For most of us, our frequent flyer miles rarely add up to being worth more than a free magazine subscription. But if you fly on enough international flights and watch for deals offering double or triple rewards, you can earn some significant benefits.

In the movie, George finds out that those benefits aren’t worth as much as he thought they would be. In real life though, it’s nice to go behind those discreet, secret doors every now and then.

8 Comments

Filed under Travel

8 responses to “Up In the Air–A Movie Review of Sorts

  1. It can be nice to go behind those discreet doors, but it can also mean that you do just spend too much time going between here and there.

  2. i’ve been behind those discreet doors on two occasions in my life, courtesy of friends with more money than me! loved every minute of it!

    my frequent flier points i guard jealously… every 5 trips home rewards me with a free one!

  3. We saw it last night as well. Please remember that the movie was not a documentary about air travel. It’s a work of fiction. You have to give the director some license to play with the facts.

    I’ve been bumped into first class on more than one occasion. It’s not a subtle difference. It’s a different world entirely.

    That film made me damn glad that I don’t live in Omaha.

  4. I’ve only flown once and that was to France so those few miles are the only ones on my account!

    I’ll have to watch out for those oh-so-secret doors you speak of. Hmm….

  5. Living in Milwaukee, I could not agree more. Good catch. I don’t think I would have paid that much attention to the seats when George Clooney was in them!
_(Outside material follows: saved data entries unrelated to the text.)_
(** The steps of coap2oscore after the OSCORE option (lines 588-607): the
    AAD, the encryption, the outer packet and its serialization. *)
Definition coap2oscore_tail (o_coap_pkt : o_coap_packet)
    (u_options : list o_coap_option) (plaintext : bytes) (plaintext_len : Z)
    (oscore_option : o_coap_option) : M unit :=
  DO _ <- lift (BYTE_ARRAY_NEW "aad" MAX_AAD_LEN MAX_AAD_LEN) ;;
  DO c5 <- get_c ;;
  DO aad <- lift (create_aad (aead_alg (cc c5)) (request_kid (rrc c5))
                             (request_piv (rrc c5)) MAX_AAD_LEN) ;;
  let ciphertext_len := u32 (plaintext_len + AUTH_TAG_LEN) in
  DO _ <- lift (check_buffer_size MAX_CIPHERTEXT_LEN ciphertext_len) ;;
  DO ciphertext <- lift (plaintext_encrypt c5 aad plaintext ciphertext_len) ;;
  DO oscore_pkt <- lift (oscore_pkg_generate o_coap_pkt u_options ciphertext
                                             ciphertext_len oscore_option) ;;
  fun w =>
    match coap2buf oscore_pkt (buf_oscore w) (buf_oscore_len w) with
    | (r, b, n) => (r, {| c := c w; buf_oscore := b; buf_oscore_len := n |})
    end.

(** coap2oscore called on one buffer after the other, on the same context
    and output buffer. *)
Fixpoint send_all (bufs : list bytes) (w : world) : world :=
  match bufs with
  | [] => w
  | buf :: rest => send_all rest (snd (coap2oscore buf w))
  end.

End Runs.

(** Inputs of the closed examples.  A confirmable GET with token 00 00 39
    74, Uri-Host "localhost" and Uri-Path "tv1"; a notification: non
    confirmable 2.05 Content with Observe = 42 and payload "Hi"; a non
    confirmable 2.04 Changed with payload "OK"; an empty ACK. *)
Definition test_get : bytes :=
  [68; 1; 93; 31; 0; 0; 57; 116;
   57; 108; 111; 99; 97; 108; 104; 111; 115; 116; 131; 116; 118; 49].

Definition test_notification : bytes :=
  [84; 69; 93; 31; 0; 0; 57; 116; 97; 42; 255; 72; 105].

Definition test_notification_packet : o_coap_packet :=
  {| header := {| ver := 1; type := 1; TKL := 4; code := 69; MID := 23839 |};
     token := [0; 0; 57; 116];
     options := [{| delta := 6; len := 1; value := [42];
                    option_number := 6 |}];
     payload := [72; 105] |}.

Definition test_changed : bytes := [80; 68; 0; 9; 255; 79; 75].

Definition test_empty_ack : bytes := [96; 0; 1; 2].

(** [test_get] as [buf2coap] parses it, and its two option lists. *)
Definition test_get_packet : o_coap_packet :=
  {| header := {| ver := 1; type := 0; TKL := 4; code := 1; MID := 23839 |};
     token := [0; 0; 57; 116];
     options := [{| delta := 3; len := 9;
                    value := [108; 111; 99; 97; 108; 104; 111; 115; 116];
                    option_number := 3 |};
                 {| delta := 8; len := 3; value := [116; 118; 49];
                    option_number := 11 |}];
     payload := [] |}.

Definition test_get_e_options : list o_coap_option :=
  [{| delta := 11; len := 3; value := [116; 118; 49]; option_number := 11 |}].

Definition test_get_u_options : list o_coap_option :=
  [{| delta := 3; len := 9;
      value := [108; 111; 99; 97; 108; 104; 111; 115; 116];
      option_number := 3 |}].

(** The E-option of the notification: Observe with an empty value. *)
Definition test_notification_e_options : list o_coap_option :=
  [{| delta := 6; len := 0; value := NULL; option_number := 6 |}].

(** A non confirmable 2.04 Changed with an Echo option of value 07, the
    first response after a reboot. *)
Definition test_echo : bytes := [80; 68; 0; 9; 209; 239; 7].

(** A confirmable GET with Uri-Host "a" and Uri-Query "b", as bytes and as
    [buf2coap] parses it; its E-option and its U-option. *)
Definition test_get_query : bytes := [64; 1; 0; 1; 49; 97; 193; 98].

Definition test_get_query_packet : o_coap_packet :=
  {| header := {| ver := 1; type := 0; TKL := 0; code := 1; MID := 1 |};
     token := [];
     options := [{| delta := 3; len := 1; value := [97]; option_number := 3 |};
                 {| delta := 12; len := 1; value := [98];
                    option_number := 15 |}];
     payload := [] |}.

Definition test_get_query_e_options : list o_coap_option :=
  [{| delta := 15; len := 1; value := [98]; option_number := 15 |}].

Definition test_get_query_u_options : list o_coap_option :=
  [{| delta := 3; len := 1; value := [97]; option_number := 3 |}].
(* ===== verification/Base64.v ===== *)
(** * encoding/base64: the standard encoding, with padding

    [StdEncoding.DecodeString] skips line breaks, takes the rest in quanta of
    four characters, allows padding in the last one only and ignores its spare
    bits. *)

From stdpp Require Import sorting base strings numbers pretty gmap list.
From S2P Require Import Prelude GoLib.

Local Open Scope Z_scope.

Definition base64_digit (x : Z) : Z :=
  if bool_decide (x < 26) then 65 + x
  else if bool_decide (x < 52) then 71 + x
  else if bool_decide (x < 62) then x - 4
  else if bool_decide (x = 62) then 43 else 47.

Definition base64_value (c : Z) : option Z :=
  if bool_decide (65 ≤ c ≤ 90) then Some (c - 65)
  else if bool_decide (97 ≤ c ≤ 122) then Some (c - 71)
  else if bool_decide (48 ≤ c ≤ 57) then Some (c + 4)
  else if bool_decide (c = 43) then Some 62
  else if bool_decide (c = 47) then Some 63 else None.

Definition base64_pad : Z := 61.

Definition line_break (c : Z) : Prop := c = 10 ∨ c = 13.

#[export] Instance line_break_dec c : Decision (line_break c).
Proof. unfold line_break. apply _. Defined.

Fixpoint base64_encode (l : bytes) : bytes :=
  match l with
  | [] => []
  | [x] => [base64_digit (x / 4); base64_digit (x mod 4 * 16); base64_pad; base64_pad]
  | [x; y] =>
      [base64_digit (x / 4); base64_digit (x mod 4 * 16 + y / 16);
       base64_digit (y mod 16 * 4); base64_pad]
  | x :: y :: z :: rest =>
      base64_digit (x / 4) :: base64_digit (x mod 4 * 16 + y / 16) ::
      base64_digit (y mod 16 * 4 + z / 64) :: base64_digit (z mod 64) :: base64_encode rest
  end.

(** Four characters to three bytes; a padded quantum is the last one. *)
Fixpoint base64_decode (l : bytes) : option bytes :=
  match l with
  | [] => Some []
  | c0 :: c1 :: c2 :: c3 :: rest =>
      x0 ← base64_value c0;
      x1 ← base64_value c1;
      let b0 := x0 * 4 + x1 / 16 in
      if bool_decide (c2 = base64_pad)
      then if bool_decide (c3 = base64_pad ∧ rest = []) then Some [b0] else None
      else
        x2 ← base64_value c2;
        let b1 := x1 mod 16 * 16 + x2 / 4 in
        if bool_decide (c3 = base64_pad)
        then if bool_decide (rest = []) then Some [b0; b1] else None
        else
          x3 ← base64_value c3;
          tail ← base64_decode rest;
          Some (b0 :: b1 :: x2 mod 4 * 64 + x3 :: tail)
  | _ => None
  end.

Definition base64_EncodeToString (b : bytes) : string := bytes_string (base64_encode b).

Definition base64_DecodeString (s : string) : outcome bytes :=
  match base64_decode (filter (λ c, ¬ line_break c) (string_bytes s)) with
  | Some b => Ok b
  | None => Err (ErrorString "illegal base64 data at input byte")
  end.

(** The capacity [DecodeString] allocates for an input of [n] characters. *)
Definition base64_DecodedLen (n : Z) : Z := n / 4 * 3.

(** ** Round trip *)
Lemma base64_value_digit x : 0 ≤ x < 64 → base64_value (base64_digit x) = Some x.
Proof.
  intros Hx. unfold base64_digit, base64_value. repeat case_bool_decide; f_equal; lia.
Qed.

Lemma base64_digit_range x : 0 ≤ x < 64 → 43 ≤ base64_digit x ≤ 122 ∧ base64_digit x ≠ base64_pad.
Proof. intros Hx. unfold base64_digit, base64_pad. repeat case_bool_decide; lia. Qed.

(** Induction over quanta of three bytes. *)
Lemma quanta_ind (Q : bytes → Prop) : Q [] → (∀ x, Q [x]) → (∀ x y, Q [x; y]) →
  (∀ x y z l, Q l → Q (x :: y :: z :: l)) → ∀ l, Q l.
Proof.
  intros H0 H1 H2 H3. fix IH 1. intros [|x [|y [|z l]]]; [done|apply H1|apply H2|apply H3, IH].
Qed.

(** The arithmetic of one quantum. *)
Lemma quantum x y : 0 ≤ x < 256 → 0 ≤ y < 256 →
  0 ≤ x / 4 < 64 ∧ 0 ≤ x mod 4 * 16 < 64 ∧ 0 ≤ x mod 4 * 16 + y / 16 < 64 ∧
  0 ≤ y mod 16 * 4 < 64 ∧ x / 4 * 4 + x mod 4 * 16 / 16 = x ∧
  x / 4 * 4 + (x mod 4 * 16 + y / 16) / 16 = x ∧
  (x mod 4 * 16 + y / 16) mod 16 * 16 + y mod 16 * 4 / 4 = y.
Proof. intros. Z.div_mod_to_equations. lia. Qed.

Lemma quantum_end x y z : 0 ≤ x < 256 → 0 ≤ y < 256 → 0 ≤ z < 256 →
  0 ≤ y mod 16 * 4 + z / 64 < 64 ∧ 0 ≤ z mod 64 < 64 ∧
  (x mod 4 * 16 + y / 16) mod 16 * 16 + (y mod 16 * 4 + z / 64) / 4 = y ∧
  (y mod 16 * 4 + z / 64) mod 4 * 64 + z mod 64 = z.
Proof. intros. Z.div_mod_to_equations. lia. Qed.

Lemma base64_decode_encode l : wf_bytes l → base64_decode (base64_encode l) = Some l.
Proof.
  induction l as [|x|x y|x y z l IH] using quanta_ind; unfold wf_bytes; rewrite ?Forall_cons.
  - done.
  - intros [Hx _]. destruct (quantum x 0 Hx) as (H0 & H1 & _ & _ & E0 & _); [done|].
    cbn [base64_encode base64_decode]. rewrite !base64_value_digit by done. cbn [mbind option_bind].
    rewrite !bool_decide_true by done. by rewrite E0.
  - intros (Hx & Hy & _). destruct (quantum x y Hx Hy) as (H0 & _ & H1 & H2 & _ & E0 & E1).
    cbn [base64_encode base64_decode]. rewrite !base64_value_digit by done. cbn [mbind option_bind].
    rewrite bool_decide_false by (by apply base64_digit_range).
    rewrite !bool_decide_true by done. by rewrite E0, E1.
  - intros (Hx & Hy & Hz & Hl). destruct (quantum x y Hx Hy) as (H0 & _ & H1 & _ & _ & E0 & _).
    destruct (quantum_end x y z Hx Hy Hz) as (H2 & H3 & E1 & E2).
    cbn [base64_encode base64_decode]. rewrite !base64_value_digit by done. cbn [mbind option_bind].
    rewrite !bool_decide_false by (by apply base64_digit_range).
    rewrite IH by done. cbn [mbind option_bind]. by rewrite E0, E1, E2.
Qed.

Lemma base64_encode_chars l : wf_bytes l → Forall (λ c, 43 ≤ c ≤ 122) (base64_encode l).
Proof.
  assert (Hd : ∀ x, 0 ≤ x < 64 → 43 ≤ base64_digit x ≤ 122) by (intros; by apply base64_digit_range).
  induction l as [|x|x y|x y z l IH] using quanta_ind; unfold wf_bytes; rewrite ?Forall_cons.
  - intros _. constructor.
  - intros [Hx _]. destruct (quantum x 0 Hx) as (H0 & H1 & _); [done|].
    cbn [base64_encode]. rewrite !Forall_cons. unfold base64_pad. auto 10 with lia.
  - intros (Hx & Hy & _). destruct (quantum x y Hx Hy) as (H0 & _ & H1 & H2 & _).
    cbn [base64_encode]. rewrite !Forall_cons. unfold base64_pad. auto 10 with lia.
  - intros (Hx & Hy & Hz & Hl). destruct (quantum x y Hx Hy) as (H0 & _ & H1 & _).
    destruct (quantum_end x y z Hx Hy Hz) as (H2 & H3 & _).
    cbn [base64_encode]. rewrite !Forall_cons. auto 10.
Qed.

Lemma base64_Decode_Encode l : wf_bytes l → base64_DecodeString (base64_EncodeToString l) = Ok l.
Proof.
  intros Hl. unfold base64_DecodeString, base64_EncodeToString.
  pose proof (base64_encode_chars l Hl) as Hc. rewrite Forall_forall in Hc.
  rewrite string_bytes_string by (unfold wf_bytes; rewrite Forall_forall; intros c Hin%Hc; lia).
  rewrite list_filter_all; [by rewrite base64_decode_encode|].
  unfold line_break. intros c Hin%Hc. lia.
Qed.

Lemma length_base64_encode l : (length (base64_encode l) = 4 * ((length l + 2) / 3))%nat.
Proof.
  induction l as [|x|x y|x y z l IH] using quanta_ind; [done..|].
  cbn [base64_encode length]. rewrite IH.
  replace (S (S (S (length l))) + 2)%nat with (1 * 3 + (length l + 2))%nat by lia.
  rewrite Nat.div_add_l by done. lia.
Qed.
(* ===== verification/Paging.v ===== *)
(** * store/store.go: the paged transfers of an identity

    The iterator bounds, with the aliasing of the two appended slices; the
    per-tick page step; and the loop, which keeps only the error of its last
    iteration. *)

From stdpp Require Import sorting base strings numbers pretty gmap list.
From S2P Require Import Prelude GoLib Types Platform Keys Store.

Local Open Scope Z_scope.

Record Pageable := MkPageable { Pageable_Page : Z; Pageable_Size : Z }.
Record Sortable := MkSortable { Sortable_Descending : bool }.
Record Filterable := MkFilterable { Filterable_ScOnly : bool }.

Definition filterTransactions (filter_ : Filterable) (perTick : pb.TransferTransactionsPerTick) :
    list pb.Transaction :=
  if Filterable_ScOnly filter_
  then filter (λ tx, pb.Transaction_InputType tx ≠ 0)
         (pb.TransferTransactionsPerTick_Transactions perTick)
  else pb.TransferTransactionsPerTick_Transactions perTick.

(** [l[i:j]] within bounds. *)
Definition slice {A} (l : list A) (i j : Z) : outcome (list A) :=
  if bool_decide (0 ≤ i ≤ j ∧ j ≤ Z.of_nat (length l))
  then Ok (take (Z.to_nat (j - i)) (drop (Z.to_nat i) l))
  else Panic.

Section Paging.
Context {P : Pebble} {PR : Protobuf} {R : GoRuntime}.

(** The lower and the upper bound, as the iterator sees them.  Both are
    appended to the same slice: when its spare capacity holds the eight bytes,
    the second append overwrites the first. *)
Definition entityRangeBounds (identity : string) (startTick endTick : Z) : bytes * bytes :=
  let partialKey := identityTransferTransactions identity in
  let lower := BigEndian_AppendUint64 partialKey startTick in
  let upper := BigEndian_AppendUint64 partialKey (uint64 (endTick + 1)) in
  if decide (length partialKey + 8 ≤ grow (length partialKey))%nat
  then (upper, upper)
  else (lower, upper).

Definition getTransfersPage (value : outcome bytes) (index : Z)
    (transferTxs : list pb.TransferTransactionsPerTick) (pageStart pageEnd : Z)
    (filter_ : Filterable) : outcome (Z * list pb.TransferTransactionsPerTick) :=
  value ← wrap "getting value from iter" value;
  perTick ← wrap "unmarshalling transfer tx per tick to protobuff type" (Unmarshal value);
  let transactions := filterTransactions filter_ perTick in
  let count := Z.of_nat (length transactions) in
  transferTxs ←
    (if bool_decide (count > 0 ∧ index + count >= pageStart ∧ index < pageEnd) then
       let startIndex := Z.max (pageStart - index) 0 in
       let endIndex := Z.min (pageEnd - index) count in
       if bool_decide (index + count >= pageStart ∧ endIndex > startIndex) then
         sliced ← slice transactions startIndex endIndex;
         Ok (transferTxs ++
               [pb.MkTransferTransactionsPerTick
                  (pb.TransferTransactionsPerTick_TickNumber perTick)
                  (pb.TransferTransactionsPerTick_Identity perTick) sliced])
       else Ok transferTxs
     else Ok transferTxs);
  Ok (index + count, transferTxs).

(** The loop's variables: the index, the page so far, and [err], which each
    iteration overwrites. *)
Definition page_step (pageStart pageEnd : Z) (filter_ : Filterable)
    (acc : Z * list pb.TransferTransactionsPerTick * option error) (value : outcome bytes) :
    outcome (Z * list pb.TransferTransactionsPerTick * option error) :=
  let '(index, transferTxs, _) := acc in
  r ← attempt (getTransfersPage value index transferTxs pageStart pageEnd filter_);
  Ok (match r with
      | inl (index, transferTxs) => (index, transferTxs, None)
      | inr err => (-1, [], Some err)
      end).

Definition GetTransactionsForEntityPaged (identity : string) (startTick endTick : Z)
    (page : Pageable) (sort : Sortable) (filter_ : Filterable) :
    M DB (list pb.TransferTransactionsPerTick * Z) :=
  let start := int64 (Pageable_Page page * Pageable_Size page) in
  let end_ := int64 (start + Pageable_Size page) in
  let '(lower, upper) := entityRangeBounds identity startTick endTick in
  iter ← mwrap "creating iterator" (pebble_NewIter lower upper);
  let entries := if Sortable_Descending sort then reverse iter else iter in
  '(index, transferTxs, err) ← lift (foldO (page_step start end_ filter_) (0, [], None)
                                       entries.*2);
  match err with
  | Some err => throw (WrapError "getting transfers page" err)
  | None => mret (transferTxs, index)
  end.

Definition GetTransactionsForEntity (identity : string) (startTick endTick : Z) :
    M DB (list pb.TransferTransactionsPerTick) :=
  '(transfers, _) ← GetTransactionsForEntityPaged identity startTick endTick
    (MkPageable 0 1000) (MkSortable false) (MkFilterable false);
  mret transfers.
End Paging.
  6. Ellie–When I’m behind the doors, it means pleasure trip and that can never happen enough.
    Mon–You know, most of those people are there because someone else has paid for all that travel.
    UB–Yes, I know the difference between fact and fiction. It wouldn’t have been that difficult to at least show some transcontinental flights.
    Jen–If I had only flown once, I would be damn glad it was to France.
    Zen–I worked in production for many years…it’s just second nature for me to watch things like that.

  7. went to see it with two friends, who are also frequent fliers. we had fun tagging the airports. it was the carpeting that gave them away!

    hadn’t caught the ‘regional jet’ thing, but your husband is right — ain’t no first class like that on a CRJ!

    but, once you hit ‘elite’ status? you earn more miles per segment. instead of 500 miles/leg, you get 1,000 or more, depending on your level… so ‘elite breeds elite’…

  8. with international flights they do seem to add up quick. Last time we flew home it was first class and now I´m basically ruined for coach.